Although it was written some years after the founding, an 1836 essay by Joseph Storey, who was appointed to the Supreme Court by President Madison, sums up the founders’ view very nicely. “Marriage is an institution which may properly be deemed to arise from the law of nature. It promotes the private comfort of both parties. It promotes the private comfort of both parties. It tends to the procreation of the greatest number of healthy citizens, and to their proper maintenance and education…. It promotes the cause of sound morals by cultivating domestic affections and virtues.”
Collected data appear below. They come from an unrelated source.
Lemma run_spec start visits out (U : gset Z) : (forall a b, a ∈ out -> hop a b -> b ∈ out) -> (forall x, x ∈ out \/ rtc hop start x -> x ∈ U) -> visits <= limit ->
  bounded (run limit through start next stop visits out) (visits + Z.of_nat (size U) - Z.of_nat (size out)) (fun w =>
    (forall x, x ∈ snd w <-> x ∈ out \/ rtc hop start x) /\ fst w = visits + Z.of_nat (size (snd w)) - Z.of_nat (size out) /\ fst w <= limit).
Proof using.
  intros Hout HU Hl. unfold run. assert (forall o : gset Z, (forall a b, a ∈ o -> hop a b -> b ∈ o) -> forall x y, rtc hop x y -> x ∈ o -> y ∈ o) as Hcl.
  { intros o Ho x y Hxy. induction Hxy as [|x y z Hxy _ IH]; [done|]. intros Hx. apply IH. by apply (Ho x). }
  destruct (bool_decide (start ∈ out)) eqn:Es.
  { apply bool_decide_eq_true in Es. cbn [bounded fst snd]. split; [|lia]. intros x. split; [by left|]. intros [|Hx]; [done|]. by apply (Hcl out Hout start x). }
  apply bool_decide_eq_false in Es. assert ({[start]} ∪ out ⊆ U) as HU'.
  { intros x [->%elem_of_singleton|Hx]%elem_of_union; apply HU; [by right|by left]. }
  assert (fst (visits, out) = visits - Z.of_nat (size out) + Z.of_nat (size (snd (visits, out)))) as Hv0 by (cbn [fst snd]; lia).
  pose proof (visit_spec start (visits, out) U _ Es HU' Hv0 Hl) as Hv.
  destruct (visit limit start (visits, out)) as [w|[]| |]; try done; cbn [obind bounded].
  2:{ destruct Hv. split; [done|lia]. }
  destruct Hv as (-> & Hv & Hl'). cbn [fst snd] in *.
  pose proof (run_loop_spec (Z.to_nat (limit - visits)) visits out start U [start] (visits + 1, {[start]} ∪ out)) as Hr.
  assert (walking visits out start [start] (visits + 1, {[start]} ∪ out)) as Hw.
  { split; cbn [fst snd]; [set_solver|set_solver| | |lia|lia].
    - intros x [->%elem_of_singleton|Hx]%elem_of_union; [by right|by left].
    - intros x ->%list_elem_of_singleton. done. }
  specialize (Hr Hw HU). assert (forall a b, a ∈ {[start]} ∪ out -> a ∉ [start] -> hop a b -> b ∈ {[start]} ∪ out) as Hdone.
  { intros a b [->%elem_of_singleton|Ha]%elem_of_union Hq Hab; [destruct Hq; by left|]. apply elem_of_union; right; by apply (Hout a b). }
  specialize (Hr Hdone ltac:(cbn [length fst]; lia)). unfold bounded in *. destruct (run_loop _ _ _ _ _ _ _) as [w|[]| |]; try done.
  destruct Hr as [[H1 H2 H3 H4 H5 H6] Hclosed]. split; [|lia]. intros x. split; [by apply H3|]. intros [Hx|Hx]; [by apply H1|]. by apply (Hcl _ Hclosed start x).
Qed.
End Walk.

(** ** The draft's rules, over the links [L] between the check-ins [V] *)
Definition meets (L : Z -> Z -> Prop) (c leaf m : Z) : Prop := rtc (fun a b => L b a /\ ~ rtc L a c) leaf m /\ rtc L m c.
This next portion concerns the definition of marriage today:
This older, child-centered view of marriage has been replaced, in our time, with a sentimental, romantic love view. The idea of same-sex marriage makes perfect sense in a world where marriage has effectively been redefined as a partnership of people who love each other and who feel justified in splitting up if love happens to fade. As marriage collapses throughout the western world, children’s support comes increasingly from more productive men coerced by the state into transferring money either by court-ordered child support or by taxation that funds welfare and other benefits, to less productive mothers who choose to live apart from their children’s fathers.
Professor West doesn’t claim that legislation has redefined marriage; it’s more a matter of pop culture changing the definition through propaganda, and then pushing legal institutions to “stay with the times.” Anyone who says, “Wait, what’s wrong with the definition we’ve had all along,” they get accused of hate and bigotry. The cost for giving in is the decay of the very basic necessary building material of society.
I have a major portion of  the family section of The Spherical Model that relates to the ways of dealing with the results of sex outside marriage, if society is to maintain the integrity of the family. It is helpful, of course, if laws support the family, but it is more essential for families, extended families, churches, and communities, to encourage the correction of behavior, so that the value of family is maintained. And also so that the damage to society from family decay is not transferred onto the larger society.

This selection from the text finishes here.